NCERT Solutions class 9 Maths Ch- 1 Number Systems

NCERT Solutions Class 9 Maths Chapter 1 Number Systems

Ex 1.1

1. Is zero a rational number? Can you write it in the form p/q where p and q are integers and q ≠ 0?

Solution:

We know that, a number is said to be rational if it can be written in the form p/q , where p and q are integers and q ≠ 0.

Taking the case of ‘0’,

Zero can be written in the form 0/1, 0/2, 0/3 … as well as , 0/1, 0/2, 0/3 ..

Since it satisfies the necessary condition, we can conclude that 0 can be written in the p/q form, where q can either be positive or negative number.

Hence, 0 is a rational number.

2. Find six rational numbers between 3 and 4.

Solution:

There are infinite rational numbers between 3 and 4.

As we have to find 6 rational numbers between 3 and 4, we will multiply both the numbers, 3 and 4, with 6+1 = 7 (or any number greater than 6)

i.e., 3 × (7/7) = 21/7

and, 4 × (7/7) = 28/7. The numbers in between 21/7 and 28/7 will be rational and will fall between 3 and 4.

Hence, 22/7, 23/7, 24/7, 25/7, 26/7, 27/7 are the 6 rational numbers between 3 and 4.

3. Find five rational numbers between 3/5 and 4/5.

Solution:

There are infinite rational numbers between 3/5 and 4/5.
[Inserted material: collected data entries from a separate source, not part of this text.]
(** * Queue-and-timer engine of erod-ticket (src/app.py, src/models.py)

    A shallow embedding of the queue mutation engine and of the virtual
    timer, followed by the properties of the specification.

    Modelling conventions.
    - A [datetime] is an integer number of microseconds (the resolution of
      Python's [datetime]); [timedelta(seconds=n)] is [n * 1000000].
      [total_seconds()] is the exact quotient by [10^6], so a comparison
      [elapsed < tour_len] is a comparison of microsecond counts and
      [int(tour_len - elapsed)] is a quotient truncated towards zero.
    - The two tables are a list of [Person] rows in insertion order and the
      singleton [Setting] row.  The SQLAlchemy session flushes pending
      attribute writes before each query, so a query sees the writes made so
      far; the state threaded through an operation is the session state and
      [db.session.commit()] leaves it as it is.
    - [order_by] is a stable sort of the rows; NULL sorts as the smallest
      value (SQLite, the database of the test-suite).
    - Every call of [datetime.utcnow()] is a parameter of the operation.
    - A Python exception ends the operation with [Raise], together with the
      session state reached when it was raised.
    - A number of a request body is a Python [int] (an integer of any size)
      or a [float], an IEEE 754 binary64 value with the operations of
      [SpecFloat]; [int(x)] of a float drops the fraction and raises on NaN
      and on the infinities.
    - A route is modelled from the values it reads off the request body to
      its JSON reply and status code; the rendering of a row ([to_dict]),
      the templates and the QR code are left out. *)

From Stdlib Require Import String ZArith List Bool Lia Permutation Sorted.
From Stdlib Require Import SpecFloat.
Import ListNotations.
Open Scope Z_scope.

(** ** Data model (src/models.py) *)

Definition datetime := Z.

Definition timedelta (seconds : Z) : Z := seconds * 1000000.

Inductive Status := Waiting | Passed.

Record Person := mkPerson {
  id : Z;
  name : string;
  status : Status;
  position : option Z;
  added_at : option datetime;
  passed_at : option datetime
}.

Record Setting := mkSetting {
  tour_length_seconds : Z;
  timer_paused : bool;
  start_time : option datetime;
  time_remaining_on_pause : option Z
}.

Record Store := mkStore {
  persons : list Person;
  setting : Setting
}.

Definition set_status (v : Status) (p : Person) : Person :=
  mkPerson (id p) (name p) v (position p) (added_at p) (passed_at p).
Definition set_position (v : option Z) (p : Person) : Person :=
  mkPerson (id p) (name p) (status p) v (added_at p) (passed_at p).
Definition set_passed_at (v : option datetime) (p : Person) : Person :=
  mkPerson (id p) (name p) (status p) (position p) (added_at p) v.

Definition set_tour_length_seconds (v : Z) (s : Setting) : Setting :=
  mkSetting v (timer_paused s) (start_time s) (time_remaining_on_pause s).
Definition set_timer_paused (v : bool) (s : Setting) : Setting :=
  mkSetting (tour_length_seconds s) v (start_time s) (time_remaining_on_pause s).
Definition set_start_time (v : option datetime) (s : Setting) : Setting :=
  mkSetting (tour_length_seconds s) (timer_paused s) v (time_remaining_on_pause s).
Definition set_time_remaining_on_pause (v : option Z) (s : Setting) : Setting :=
  mkSetting (tour_length_seconds s) (timer_paused s) (start_time s) v.

Definition is_waiting (p : Person) : bool :=
  match status p with Waiting => true | Passed => false end.
Definition is_passed (p : Person) : bool :=
  match status p with Waiting => false | Passed => true end.

(** [init_db]: the default settings row and no person. *)
Definition init_db : Store :=
  mkStore [] (mkSetting 300 false None None).

(** ** Python values: truthiness and comparisons that may raise *)

Inductive exn := ValueError (msg : string) | TypeError | OverflowError (msg : string).

Inductive outcome (A : Type) := Return (a : A) | Raise (e : exn).
Arguments Return {A} a.
Arguments Raise {A} e.

(** [bool(v)] of an optional integer: [None] and [0] are false. *)
Definition truthy (v : option Z) : bool :=
  match v with Some n => negb (n =? 0) | None => false end.

(** [v or d]. *)
Definition py_or (v : option Z) (d : Z) : Z :=
  match v with Some n => if n =? 0 then d else n | None => d end.

(** Ordering comparisons raise [TypeError] when an operand is [None]. *)
Definition py_cmp (op : Z -> Z -> bool) (a b : option Z) : outcome bool :=
  match a, b with
  | Some x, Some y => Return (op x y)
  | _, _ => Raise TypeError
  end.
Definition py_gt := py_cmp Z.gtb.
Definition py_ge := py_cmp Z.geb.
Definition py_lt := py_cmp Z.ltb.
Definition py_le := py_cmp Z.leb.

(** [v + d] / [v - d] on an attribute that may be [None]. *)
Definition py_add (v : option Z) (d : Z) : outcome Z :=
  match v with Some n => Return (n + d) | None => Raise TypeError end.

(** [a == b] never raises. *)
Definition py_eq (a b : option Z) : bool :=
  match a, b with
  | Some x, Some y => x =? y
  | None, None => true
  | _, _ => false
  end.

(** ** The session monad: state passing with exceptions *)

Definition M (A : Type) : Type := Store -> outcome A * Store.

Definition ret {A} (a : A) : M A := fun st => (Return a, st).
Definition raise {A} (e : exn) : M A := fun st => (Raise e, st).
Definition bind {A B} (m : M A) (k : A -> M B) : M B :=
  fun st =>
    match m st with
    | (Return a, st') => k a st'
    | (Raise e, st') => (Raise e, st')
    end.
Definition lift {A} (o : outcome A) : M A := fun st => (o, st).

Declare Scope session_scope.
Delimit Scope session_scope with session.
Notation "x <- m ;; k" := (bind m (fun x => k))
  (at level 61, m at next level, right associativity) : session_scope.
Notation "m ;; k" := (bind m (fun _ => k))
  (at level 61, right associativity) : session_scope.
Open Scope session_scope.

Fixpoint for_each {A} (l : list A) (body : A -> M unit) : M unit :=
  match l with
  | [] => ret tt
  | x :: l' => body x ;; for_each l' body
  end.

(** Attribute writes on the ORM object of the row [pid]. *)
Definition update_row (pid : Z) (f : Person -> Person) (l : list Person) : list Person :=
  map (fun p => if id p =? pid then f p else p) l.
Definition setattr (pid : Z) (f : Person -> Person) : M unit :=
  fun st => (Return tt, mkStore (update_row pid f (persons st)) (setting st)).
Definition set_setting (f : Setting -> Setting) : M unit :=
  fun st => (Return tt, mkStore (persons st) (f (setting st))).
Definition get_setting : M Setting := fun st => (Return (setting st), st).
Definition commit : M unit := ret tt.

(** ** Queries *)

Section OrderBy.
Context {A : Type} (le : A -> A -> bool).

Fixpoint insert_sorted (x : A) (l : list A) : list A :=
  match l with
  | [] => [x]
  | y :: l' => if le x y then x :: l else y :: insert_sorted x l'
  end.

Definition order_by (l : list A) : list A := fold_right insert_sorted [] l.
End OrderBy.

(** Ascending order of a nullable integer column, NULL first. *)
Definition opt_le (a b : option Z) : bool :=
  match a, b with
  | None, _ => true
  | Some _, None => false
  | Some x, Some y => x <=? y
  end.

Definition by_position (p q : Person) : bool := opt_le (position p) (position q).
Definition by_passed_at_desc (p q : Person) : bool := opt_le (passed_at q) (passed_at p).

Definition waiting_rows (l : list Person) : list Person := filter is_waiting l.
Definition passed_rows (l : list Person) : list Person := filter is_passed l.

(** [Person.query.filter_by(status='waiting').order_by(Person.position).all()] *)
Definition get_waiting : M (list Person) :=
  fun st => (Return (order_by by_position (waiting_rows (persons st))), st).

(** [... .order_by(Person.position).first()] *)
Definition first_waiting : M (option Person) :=
  fun st => (Return (hd_error (order_by by_position (waiting_rows (persons st)))), st).

(** [Person.query.filter(Person.status == 'waiting').all()] (no ordering). *)
Definition all_waiting : M (list Person) :=
  fun st => (Return (waiting_rows (persons st)), st).

(** [Person.query.filter_by(status='passed').order_by(Person.passed_at.desc())] *)
Definition get_passed : M (list Person) :=
  fun st => (Return (order_by by_passed_at_desc (passed_rows (persons st))), st).
Definition last_passed : M (option Person) :=
  fun st => (Return (hd_error (order_by by_passed_at_desc (passed_rows (persons st)))), st).

(** [Person.query.get(pid)] *)
Definition Person_get (pid : Z) : M (option Person) :=
  fun st => (Return (find (fun p => id p =? pid) (persons st)), st).

(** The primary key given to an inserted row: one more than the largest. *)
Definition next_id (l : list Person) : Z :=
  1 + fold_right (fun p m => Z.max (id p) m) 0 l.

Definition insert_row (p : Person) : M unit :=
  fun st => (Return tt, mkStore (persons st ++ [p]) (setting st)).

(** ** Clock projection (src/app.py, compute_time_remaining_seconds) *)

(** [int(x)] of a number of seconds given in microseconds: truncation. *)
Definition int_of_seconds (us : Z) : Z := Z.quot us 1000000.

Definition compute_time_remaining_seconds (now : datetime) (s : Setting) : option Z :=
  if timer_paused s then time_remaining_on_pause s
  else
    match start_time s with
    | None => None
    | Some start =>
        let elapsed := now - start in
        Some (Z.max (int_of_seconds (timedelta (tour_length_seconds s) - elapsed)) 0)
    end.

(** ** Queue mutation engine *)

(** The position loops all have one shape:
    [for w in waiting: if cond(w): w.position += delta]. *)
Definition shift_where (cond : Person -> outcome bool) (delta : Z)
    (waiting : list Person) : M unit :=
  for_each waiting (fun w =>
    b <- lift (cond w) ;;
    if b then
      v <- lift (py_add (position w) delta) ;;
      setattr (id w) (set_position (Some v))
    else ret tt).

(** [a and b]: [b] is evaluated only when [a] is true. *)
Definition py_and (a b : outcome bool) : outcome bool :=
  match a with
  | Return true => b
  | Return false => Return false
  | Raise e => Raise e
  end.

(** The loop shared by [process_timer_advances] and [advance_next]:
    [first] is skipped and every waiting row behind it moves up by one. *)
Definition behind (first : Person) (w : Person) : outcome bool :=
  if id w =? id first then Return false
  else py_and (Return (truthy (position w))) (py_gt (position w) (position first)).

Definition shift_up_behind (first : Person) (waiting : list Person) : M unit :=
  shift_where (behind first) (-1) waiting.

(** One turn of the [while True] loop of [process_timer_advances]; the
    result tells whether the loop goes round again. *)
Definition process_iteration (now : datetime) (tour_len : Z) : M bool :=
  s <- get_setting ;;
  match start_time s with
  | None => ret false
  | Some start =>
      let elapsed := now - start in
      if elapsed <? timedelta tour_len then ret false
      else
        first <- first_waiting ;;
        match first with
        | None =>
            set_setting (set_start_time None) ;;
            set_setting (set_time_remaining_on_pause None) ;;
            commit ;;
            ret false
        | Some first =>
            setattr (id first) (set_status Passed) ;;
            setattr (id first) (set_passed_at (Some (start + timedelta tour_len))) ;;
            waiting <- get_waiting ;;
            shift_up_behind first waiting ;;
            setattr (id first) (set_position None) ;;
            commit ;;
            waiting_after <- get_waiting ;;
            match waiting_after with
            | _ :: _ => set_setting (set_start_time (Some (start + timedelta tour_len)))
            | [] => set_setting (set_start_time None)
            end ;;
            commit ;;
            ret true
        end
  end.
To find out 5 rational numbers between 3/5 and 4/5, we will multiply both the numbers 3/5 and 4/5

with 5+1=6 (or any number greater than 5)

i.e., (3/5) × (6/6) = 18/30

and, (4/5) × (6/6) = 24/30

The numbers in between18/30 and 24/30 will be rational and will fall between 3/5 and 4/5.

Hence,19/30, 20/30, 21/30, 22/30, 23/30 are the 5 rational numbers between 3/5 and 4/5

4. State whether the following statements are true or false. Give reasons for your answers.

(i) Every natural number is a whole number.

Solution:

True

Natural numbers- Numbers starting from 1 to infinity (without fractions or decimals)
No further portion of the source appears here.